I love music, have played music most of my life, and have listened to a wide variety of music pre-2K.  (Some of the stuff I hear these days doesn’t much sound like music, and there is so much stuff out there now that I’ve never heard of…)  I don’t often blog about music, but I will bet that for every new artist that I haven’t heard of, I can name one that hardly anyone else has heard of.

So, in answer to that title question, it’s not really about any of those things…but it could be about any of those things on a given day, in a specific post.

Mostly I want to make people aware about what I’m publishing, and since I haven’t put anything new out since last spring (2015), I haven’t posted too much.  (But look for something coming up…including the addition of a newsletter, as soon as I can take enough time to figure out how to do it.)

But every so often I’ll get on a roll and post a bunch of stuff about something that interests me.  Hopefully it interests someone else as well!

*****

PS:  A post-apocalyptic novel from author M.P. McDonald, INFECTION, is free today!  If you like that sort of thing, she’s a very good author and it promises to be an interesting story!  I just downloaded it myself…

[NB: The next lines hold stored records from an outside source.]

(* ===== verification/Dedup.v ===== *)
(** Deduplication ([src/proxy/dedup]): what the proxy asks of a deduplication module
    ([DeduplicationModule] in [dedup.hh]), the locations of blocks
    ([block_location.hh]), and the module that finds no duplicates
    ([impl/dedup_none.cc]), which is the one the proxy uses when none is given.

    The bytes of a fingerprint are a string, as in [File].  A map from locations to
    values is the list of its entries in the order of the offsets. *)

From stdpp Require Import pretty.
From S2P Require Import Prelude DS File.

#[local] Open Scope Z_scope.

Definition ULONG_MAX : Z := 18446744073709551615.
Definition UINT_MAX : Z := 4294967295.

#[export] Instance location_eq_dec : EqDecision InObjectLocation.
Proof. solve_decision. Defined.

Module BlockLocation.

Record t := mk {
  namespaceId : Z;                   (* unsigned char *)
  name : string;
  version : Z;                       (* int *)
  range : InObjectLocation
}.

Definition no_range : InObjectLocation := mk_location ULONG_MAX UINT_MAX.
Definition range_invalid (l : InObjectLocation) : bool := (_offset l =? ULONG_MAX) && (_length l =? UINT_MAX).

Definition reset : t := mk 255 "" (-1) no_range.

Definition setObjectID (l : t) (ns : Z) (nm : string) (v : Z) : t := mk ns nm v (range l).
Definition setBlockRange (l : t) (r : InObjectLocation) : t := mk (namespaceId l) (name l) (version l) r.

Definition isInvalid (l : t) : bool :=
  (namespaceId l =? 255) && bool_decide (name l = "") && (version l =? -1) && range_invalid (range l).

(** The namespace, the name and the version of the object. *)
Definition getObjectID (l : t) : string :=
  pretty (namespaceId l) +:+ "_" +:+ name l +:+ "_" +:+ pretty (version l).

End BlockLocation.

(** A scan returns the id to commit or abort it with, and the blocks of the data with
    their fingerprints and whether they are duplicates. *)
Class Deduplication (X : Type) := {
  scan : X -> list Z -> BlockLocation.t -> string * list (InObjectLocation * (string * bool)) * X;
  commit : X -> string -> X;
  abort_scan : X -> string -> X;
  query : X -> Z -> list string -> list BlockLocation.t;
  update : X -> list string -> list BlockLocation.t -> list BlockLocation.t -> string * X
}.

Module DedupNone.

(** All data is one unique block. *)
Definition scan (d : list Z) (l : BlockLocation.t) : string * list (InObjectLocation * (string * bool)) :=
  ("0", [(BlockLocation.range l, ("", false))]).

Definition commit (x : unit) (commitId : string) : unit := x.
Definition abort (x : unit) (commitId : string) : unit := x.
Definition update (fps : list string) (old new : list BlockLocation.t) : string := "0".

(** No block is known. *)
Definition query (namespaceId : Z) (fps : list string) : list BlockLocation.t :=
  replicate (length fps) BlockLocation.reset.

#[export] Instance none : Deduplication unit := {
  scan x d l := (scan d l, x);
  Dedup.commit := commit;
  abort_scan := abort;
  Dedup.query _ := query;
  Dedup.update x fps old new := (update fps old new, x)
}.

End DedupNone.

Books, books and more books…

Whoa, it’s been almost a month since I posted anything here.

I’ve been writing a little, trying to get my ducks in a row for some sort of concerted effort to release four novellas/novels within a short time.  Working on my post-apocalyptic novel, which is part The Stand and part Wool.  (There are three ways to survive this apocalypse.  1.  Build a shelter.  2.  Be immune to this virus.  3.  Be invited.)    Reworking blurbs for those three novellas and one novel.

But I’ve been reading.

A short time ago, I posted that I’d read, and was impressed with, Ernest Cline’s debut novel, Ready Player One.    I finished his second novel, a mashup of alien movie themes and stories, titled Armada.    I enjoyed it, not quite as much as the debut, but it was still a lot of fun.  Aliens are coming to destroy us, but we’ve known about it for the last forty years and have been preparing for the invasion.  And guess what?  We train our drone pilots by having them play video games.  Does that sound familiar?  Maybe something like The Last Starfighter?  It borrows, or pays homage, to that film along with 2001: A Space Odyssey and Contact and others.  It kept me (and my son) reading once we got into it.

I also picked up another book, one I’ve had sitting on the bookshelves since before Borders closed its doors (it still had the Borders sticker on it) called WWW: Wake by Robert J. Sawyer.  I’ve always enjoyed Sawyer’s works, and this one ended up being really good.  A blind girl with a very specific and rare type of blindness gets an implant which allows the visual signals to be altered and transmitted through the optic nerve, and it also allows her to “see” the World Wide Web.  Through her enhanced awareness of the Web, she becomes aware of something – some entity – lurking in the background of that network, and whatever it is, it’s learning and becoming more aware of itself.  Interesting premise, well-executed, with good characters and a setup for future books.  I may read in in the three book series at some point.

My ebook reading included Fatally Bound by Roger Stelljes, a thriller featuring a couple of too-good-to-be-true sleuths/agents.  I liked it, and it worked on a number of levels as they work the investigation alongside an FBI task force to locate a serial killer who is targeting various women who seem to have no common features or connections between them.  Also I read another installment in Boyd Craven’s The World Burns serial, this the seventh story, titled The World Cowers.  I have come to know and care about his characters and I want to find out where he’s ultimately going with the tale.  Also finished Sleep Tight by Anne Frasier, another serial killer thriller, and also a pretty good read.  And I read Edward W. Robertson’s third Rebel Stars book, titled Ronin.   Enjoyed it quite a bit.  Good space opera.

There are others, but that’s a good summary of some of the books I’ve been reading.